_Problem description:_ The line containing "Lemma where_date_eq_head (d" marks the end: quote every line from the start of the records below through it, word for word.

_Material supplied:_
(** ** The date route, case by case *)

Lemma where_date_eq_none (d : string) (rows : list Row) :
  (forall r, In r rows -> date r <> SqlText d) ->
  where_date_eq (SqlText d) rows = [].
Proof.
  unfold where_date_eq. induction rows as [|r rows IH]; intros H; [reflexivity|].
  simpl. destruct (sql_eqb (date r) (SqlText d)) eqn:E.
  - apply sql_eqb_text in E. destruct (H r); [now left | exact E].
  - apply IH. intros r' Hr'. apply H. now right.
Qed.

Lemma where_date_eq_first (d : string) (pre post : list Row) (row : Row) :
  Forall (fun r => date r <> SqlText d) pre -> date row = SqlText d ->
  head (where_date_eq (SqlText d) (pre ++ row :: post)%list) = Some row.
Proof.
  unfold where_date_eq. intros Hpre Hrow.
  induction Hpre as [|r pre Hr _ IH]; simpl.
  - assert (E : sql_eqb (date row) (SqlText d) = true) by now apply sql_eqb_text.
    now rewrite E.
  - destruct (sql_eqb (date r) (SqlText d)) eqn:E; [|exact IH].
    apply sql_eqb_text in E. contradiction.
Qed.

Lemma where_date_eq_head (d : string) (rows : list Row) (row : Row) :
  head (where_date_eq (SqlText d) rows) = Some row ->
  In row rows /\ date row = SqlText d.
Proof.
  unfold where_date_eq. intros H.
  destruct (List.filter (fun r => sql_eqb (date r) (SqlText d)) rows)
    as [|r l] eqn:E; [discriminate|].
  injection H as ->.
  assert (Hin : In row (List.filter (fun r => sql_eqb (date r) (SqlText d)) rows))
    by (rewrite E; now left).
  apply filter_In in Hin as [Hin Heq]. split; [exact Hin|].
  now apply sql_eqb_text.
Qed.

Ltac query_by_date Hdb :=
  enter_route; rewrite connect_opened by (rewrite Hdb; discriminate);
  cbv beta iota zeta;
  change "SELECT * FROM stocks WHERE date = ?" with select_where_date;
  rewrite execute_fresh, Hdb.

Section ByDate.
Context `{rt : PyRuntime}.

Lemma by_date_refused (d : string) (w : world) (msg : string) :
  db w = Unopenable msg ->
  get_stocks_by_date d w
  = (Return (Response (error_body "Database Error" msg) 500), w).
Proof.
  intros Hdb. enter_route. rewrite (connect_refused w msg Hdb). answer.
Qed.

Lemma by_date_garbled (d : string) (w : world) (msg : string) :
  db w = NotADatabase msg ->
  get_stocks_by_date d w
  = (Return (Response (error_body "Database Error" msg) 500),
     after_query select_where_date [PStr d] w).
Proof. intros Hdb. query_by_date Hdb. answer. Qed.

Lemma by_date_no_table (d : string) (w : world)
    (tables : gmap string (list Row)) :
  db w = Database tables -> tables !! "stocks" = None ->
  get_stocks_by_date d w
  = (Return (Response (error_body "Database Error" "no such table: stocks") 500),
     after_query select_where_date [PStr d] w).
Proof.
  intros Hdb Htab. query_by_date Hdb. rewrite run_select_date, Htab. answer.
Qed.

Lemma by_date_absent (d : string) (w : world) (rows : list Row) :
  with_table w rows -> where_date_eq (SqlText d) rows = [] ->
  get_stocks_by_date d w
  = (Return (Response (not_found_body d) 404),
     after_close select_where_date [PStr d] w).
Proof.
  intros (tables & Hdb & Htab) Hnone. query_by_date Hdb.
  rewrite run_select_date, Htab, Hnone. unfold conn_close. cbn [fetchone head].
  cbv beta iota. answer.
Qed.

Lemma by_date_bad_numbers (row : Row) :
  numbers_ok row = false ->
  exists msg, forall (d : string) (w : world) (rows : list Row),
    with_table w rows -> head (where_date_eq (SqlText d) rows) = Some row ->
    get_stocks_by_date d w
    = (Return (Response (error_body "Internal Server Error" msg) 500),
       after_close select_where_date [PStr d] w).
Proof.
  intros Hbad. destruct (stock_record_raises row Hbad) as (e & Hcls & He).
  exists (str_e e). intros d w rows (tables & Hdb & Htab) Hrow.
  query_by_date Hdb.
  rewrite run_select_date, Htab. unfold fetchone. rewrite Hrow.
  unfold conn_close. cbv beta iota. rewrite He, Hcls. answer.
Qed.

Lemma by_date_found (d : string) (w : world) (rows : list Row) (row : Row) :
  with_table w rows -> head (where_date_eq (SqlText d) rows) = Some row ->
  numbers_ok row = true ->
  get_stocks_by_date d w
  = (Return (Response (found_body d (record_json row)) 200),
     after_close select_where_date [PStr d] w).
Proof.
  intros (tables & Hdb & Htab) Hrow Hnum. query_by_date Hdb.
  rewrite run_select_date, Htab. unfold fetchone. rewrite Hrow.
  unfold conn_close. cbv beta iota.
  rewrite stock_record_ok by exact Hnum. unfold jsonify at 1.
  rewrite to_json_record_dict, to_json_record.
  apply where_date_eq_head in Hrow as [_ Hdate]. rewrite Hdate.
  reflexivity.
Qed.
End ByDate.

(** ** What a status 200 tells *)

Ltac not_200 :=
  let H := fresh in
  cbn [fst]; intros H; injection H as _ H; discriminate H.

Section Inversion.
Context `{rt : PyRuntime}.

Lemma get_stocks_200 (w : world) (j : json) :
  fst (get_stocks w) = Return (Response j 200) ->
  exists rows, with_table w rows /\ forallb servable rows = true.
Proof.
  destruct (db w) as [msg|msg|tables] eqn:Hdb.
  - rewrite (get_stocks_refused w msg Hdb). not_200.
  - rewrite (get_stocks_garbled w msg Hdb). not_200.
  - destruct (tables !! "stocks") as [rows|] eqn:Htab.
    + assert (Hw : with_table w rows) by (exists tables; auto).
      destruct (forallb numbers_ok rows) eqn:Hnum.
      * destruct (forallb (fun r => negb (is_blob (date r))) rows) eqn:Hdates.
        -- intros _. exists rows. split; [exact Hw|].
           now rewrite servable_split, Hdates, Hnum.
        -- rewrite (get_stocks_blob_date w rows Hw Hnum Hdates). not_200.
      * destruct (get_stocks_bad_numbers w rows Hw Hnum) as (msg & ->). not_200.
    + rewrite (get_stocks_no_table w tables Hdb Htab). not_200.
Qed.

Lemma by_date_200 (d : string) (w : world) (j : json) :
  fst (get_stocks_by_date d w) = Return (Response j 200) ->
  exists rows row,
    with_table w rows /\ head (where_date_eq (SqlText d) rows) = Some row
    /\ numbers_ok row = true.
Proof.
  destruct (db w) as [msg|msg|tables] eqn:Hdb.
  - rewrite (by_date_refused d w msg Hdb). not_200.
  - rewrite (by_date_garbled d w msg Hdb). not_200.
  - destruct (tables !! "stocks") as [rows|] eqn:Htab.
    + assert (Hw : with_table w rows) by (exists tables; auto).
      destruct (where_date_eq (SqlText d) rows) as [|row rest] eqn:Hsel.
      * rewrite (by_date_absent d w rows Hw Hsel). not_200.
      * assert (Hhd : head (where_date_eq (SqlText d) rows) = Some row)
          by now rewrite Hsel.
        destruct (numbers_ok row) eqn:Hnum.
        -- intros _. exists rows, row. auto.
        -- destruct (by_date_bad_numbers row Hnum) as (msg & Hmsg).
           rewrite (Hmsg d w rows Hw Hhd). not_200.
    + rewrite (by_date_no_table d w tables Hdb Htab). not_200.
Qed.
(** * Page-transition and scroll-triggered animation wiring

    A shallow embedding of the animation script (the module that imports
    [gsap] and [ScrollTrigger]) and the properties of it that the
    specification states.

    The script is effectful glue: it queries the DOM, calls the animation
    engine with literal configuration objects and hands closures to the
    engine and to the page framework.  The embedding therefore threads an
    explicit [World] (the current document, the engine's tweens, timelines
    and scroll triggers, the registered listeners and a log of every call
    that crossed the script's boundary) through a small state-and-exception
    monad.

    Conventions.
    - A DOM element is a [nat] identity; a document maps a selector to the
      elements matching it, in document order.
    - A JavaScript object literal is an association list of keys and values,
      in the order the source writes them.
    - A number is a rational: a decimal literal of the source is kept as
      written, and the one product the script computes, [index * 0.1], is
      the IEEE 754 double-precision product ([times]), whose exact value
      is again a rational.
    - The arrow functions of the source are first-order closures ([Fn]):
      one constructor per arrow function, carrying its captured variables;
      [apply_fn] gives each its body.
    - A function supplied by a caller of this script ([HostFn]) is opaque
      but for its outcome: the model observes that it was invoked, and
      the call returns or raises as the function does.
    - The viewport is part of the world: [in_view] tells for which
      trigger configurations the element is in view, which is what the
      engine looks at when a trigger is created. *)

From Stdlib Require Import String List Bool Arith ZArith QArith Lia.
From Stdlib Require Import PrimFloat Uint63 FloatOps SpecFloat.
Import ListNotations.
Close Scope Q_scope.
Open Scope string_scope.
Open Scope list_scope.

(* ================================================================== *)
(** * Values *)
(* ================================================================== *)

Definition Element := nat.

(** What can be raised: the [TypeError] of a call of what is not a
    function, or whatever a caller's function throws. *)
Inductive Exn :=
| TypeError
| Thrown (what : nat).

Inductive Value : Type :=
| VUndefined
| VNull
| VBool (b : bool)
| VNum (q : Q)
| VStr (s : string)
| VObj (ref : nat)            (* any other object, by identity *)
| VElem (e : Element)         (* a DOM element reference *)
| VFn (f : Fn)
with Fn : Type :=
| HostFn (id : nat) (raises : option Exn)              (* defined outside the script *)
| ExitOnComplete (onComplete : Value)                 (* lines 40-44 *)
| ServiceCardOnEnter (card : Element) (index : nat)   (* lines 66-74 *)
| FeaturedWorkOnEnter (item : Element) (index : nat)  (* lines 93-102 *)
| TestimonialOnEnter (card : Element) (index : nat)   (* lines 121-129 *)
| TestimonialsCtaOnEnter (cta : Element)              (* lines 140-147 *)
| CtaSectionOnEnter (section : Element)               (* lines 164-171 *)
| SwapOnComplete.                                     (* lines 224-227, empty body *)

(** The [typeof] operator. *)
Definition typeof (v : Value) : string :=
  match v with
  | VUndefined => "undefined"
  | VNull => "object"
  | VBool _ => "boolean"
  | VNum _ => "number"
  | VStr _ => "string"
  | VObj _ => "object"
  | VElem _ => "object"
  | VFn _ => "function"
  end.

(** An object literal. *)
Definition Config := list (string * Value).

Fixpoint lookup (key : string) (o : Config) : option Value :=
  match o with
  | [] => None
  | (k, v) :: rest => if k =? key then Some v else lookup key rest
  end.

Definition keys (o : Config) : list string := map fst o.

(** ** Double-precision products *)

(** A double, as the number [mantissa * 2 ^ exponent].  The exponent is
    not bounded: the numbers of the script are far from overflow and
    underflow. *)
Record Double := mkDouble { mantissa : Z; exponent : Z }.

Definition double_value (x : Double) : Q :=
  if (0 <=? exponent x)%Z then inject_Z (mantissa x * 2 ^ exponent x)
  else Qmake (mantissa x) (Z.to_pos (2 ^ (- exponent x))).

(** [a / b] rounded to the nearest integer, a tie going to the even one. *)
Definition nearest_even (a b : Z) : Z :=
  let q := (a / b)%Z in
  let r := (a mod b)%Z in
  if (2 * r <? b)%Z then q
  else if (b <? 2 * r)%Z then (q + 1)%Z
  else if Z.even q then q else (q + 1)%Z.

(** A natural number rounded to 53 significant bits. *)
Definition round53 (n : Z) : Z :=
  let k := (Z.log2 n - 52)%Z in
  if (k <=? 0)%Z then n else (nearest_even n (2 ^ k) * 2 ^ k)%Z.

Definition double_of_nat (i : nat) : Double := mkDouble (round53 (Z.of_nat i)) 0.

(** The double nearest to a positive decimal literal. *)
Definition double_of_decimal (q : Q) : Double :=
  let n := Qnum q in
  let d := Zpos (Qden q) in
  let scaled (e : Z) : Z * Z :=
    if (0 <=? e)%Z then (n, d * 2 ^ e)%Z else (n * 2 ^ (- e), d)%Z in
  let e0 := (Z.log2 n - Z.log2 d - 52)%Z in
  let e := if (fst (scaled e0) <? 2 ^ 52 * snd (scaled e0))%Z
           then (e0 - 1)%Z else e0 in
  mkDouble (nearest_even (fst (scaled e)) (snd (scaled e))) e.

Definition double_mul (x y : Double) : Double :=
  mkDouble (round53 (mantissa x * mantissa y)) (exponent x + exponent y).

(** [index * step] as the script computes it: both operands as doubles,
    the product rounded to a double. *)
Definition times (index : nat) (step : Q) : Q :=
  double_value (double_mul (double_of_nat index) (double_of_decimal step)).

(** The position parameter of [timeline.to]: omitted, or the string
    ["-=d"] ("d seconds before the end of the timeline"). *)
Inductive Position :=
| AtEnd
| BeforeEnd (d : Q).

(* ================================================================== *)
(** * The world the script runs in *)
(* ================================================================== *)

Definition Document := string -> list Element.

Inductive Listener := PageLoadListener | BeforeSwapListener.

Inductive Event :=
| GsapRegisterPlugin
| GsapSet (targets : list Element) (vars : Config)
| GsapTo (target : Element) (vars : Config)
| GsapTimeline (vars : Config)
| TimelineTo (tl : nat) (target : Element) (vars : Config) (pos : Position)
| ScrollTriggerCreate (vars : Config)
| AddEventListener (type : string) (l : Listener)
| HostCall (id : nat)          (* a caller's function was invoked *)
| TweenComplete (k : nat)      (* the engine finished tween [k] *)
| TriggerEnter (t : nat).      (* trigger [t]'s element entered the viewport *)

Record Tween := mkTween
  { tw_target : Element; tw_vars : Config; tw_done : bool }.

(** A trigger as it was created, and whether its [onEnter] is still
    armed. *)
Record Trigger := mkTrigger
  { st_vars : Config; st_alive : bool }.

Record Child := mkChild
  { ch_target : Element; ch_vars : Config; ch_start : Q }.

Record Timeline := mkTimeline
  { tl_vars : Config; tl_children : list Child }.

(** What the engine finds when it refreshes a trigger: whether, with the
    page scrolled as it is, the trigger's element is between the start
    and the end its configuration gives. *)
Definition Viewport := Config -> bool.

Record World := mkWorld
  { document : Document;
    listeners : list (string * Listener);
    tweens : list Tween;
    timelines : list Timeline;
    triggers : list Trigger;
    log : list Event;
    in_view : Viewport }.

Definition set_document (d : Document) (w : World) : World :=
  mkWorld d (listeners w) (tweens w) (timelines w) (triggers w) (log w) (in_view w).

Definition set_listeners (x : list (string * Listener)) (w : World) : World :=
  mkWorld (document w) x (tweens w) (timelines w) (triggers w) (log w) (in_view w).

Definition set_tweens (x : list Tween) (w : World) : World :=
  mkWorld (document w) (listeners w) x (timelines w) (triggers w) (log w) (in_view w).

Definition set_timelines (x : list Timeline) (w : World) : World :=
  mkWorld (document w) (listeners w) (tweens w) x (triggers w) (log w) (in_view w).

Definition set_triggers (x : list Trigger) (w : World) : World :=
  mkWorld (document w) (listeners w) (tweens w) (timelines w) x (log w) (in_view w).

Definition set_log (x : list Event) (w : World) : World :=
  mkWorld (document w) (listeners w) (tweens w) (timelines w) (triggers w) x
    (in_view w).

Definition set_in_view (v : Viewport) (w : World) : World :=
  mkWorld (document w) (listeners w) (tweens w) (timelines w) (triggers w) (log w) v.

Definition nothing_in_view : Viewport := fun _ => false.

(** A freshly loaded page: nothing registered, nothing logged, no element
    of it scrolled into view yet. *)
Definition fresh (d : Document) : World := mkWorld d [] [] [] [] [] nothing_in_view.

(* ================================================================== *)
(** * State and exceptions *)
(* ================================================================== *)

Inductive Outcome (A : Type) :=
| Done (a : A)
| Raised (e : Exn).

Arguments Done {A} a.

Arguments Raised {A} e.

Definition M (A : Type) := World -> Outcome A * World.

Definition ret {A} (a : A) : M A := fun w => (Done a, w).

Definition raise {A} (e : Exn) : M A := fun w => (Raised e, w).

Definition bind {A B} (c : M A) (k : A -> M B) : M B :=
  fun w =>
    match c w with
    | (Done a, w') => k a w'
    | (Raised e, w') => (Raised e, w')
    end.

Notation "x <- c ;; k" := (bind c (fun x => k))
  (at level 61, c at next level, right associativity).

Notation "c ;; k" := (bind c (fun _ => k))
  (at level 61, right associativity).

(** The world a computation leaves, and whether it returned. *)
Definition exec {A} (c : M A) (w : World) : World := snd (c w).

Definition returns {A} (c : M A) (w : World) : Prop :=
  exists a, fst (c w) = Done a.

Definition emit (e : Event) : M unit :=
  fun w => (Done tt, set_log (log w ++ [e]) w).

Fixpoint forEach_from {A} (i : nat) (l : list A) (f : A -> nat -> M unit) : M unit :=
  match l with
  | [] => ret tt
  | x :: rest => f x i ;; forEach_from (S i) rest f
  end.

_Answer for the task:_
(** ** The date route, case by case *)

Lemma where_date_eq_none (d : string) (rows : list Row) :
  (forall r, In r rows -> date r <> SqlText d) ->
  where_date_eq (SqlText d) rows = [].
Proof.
  unfold where_date_eq. induction rows as [|r rows IH]; intros H; [reflexivity|].
  simpl. destruct (sql_eqb (date r) (SqlText d)) eqn:E.
  - apply sql_eqb_text in E. destruct (H r); [now left | exact E].
  - apply IH. intros r' Hr'. apply H. now right.
Qed.

Lemma where_date_eq_first (d : string) (pre post : list Row) (row : Row) :
  Forall (fun r => date r <> SqlText d) pre -> date row = SqlText d ->
  head (where_date_eq (SqlText d) (pre ++ row :: post)%list) = Some row.
Proof.
  unfold where_date_eq. intros Hpre Hrow.
  induction Hpre as [|r pre Hr _ IH]; simpl.
  - assert (E : sql_eqb (date row) (SqlText d) = true) by now apply sql_eqb_text.
    now rewrite E.
  - destruct (sql_eqb (date r) (SqlText d)) eqn:E; [|exact IH].
    apply sql_eqb_text in E. contradiction.
Qed.

Lemma where_date_eq_head (d : string) (rows : list Row) (row : Row) :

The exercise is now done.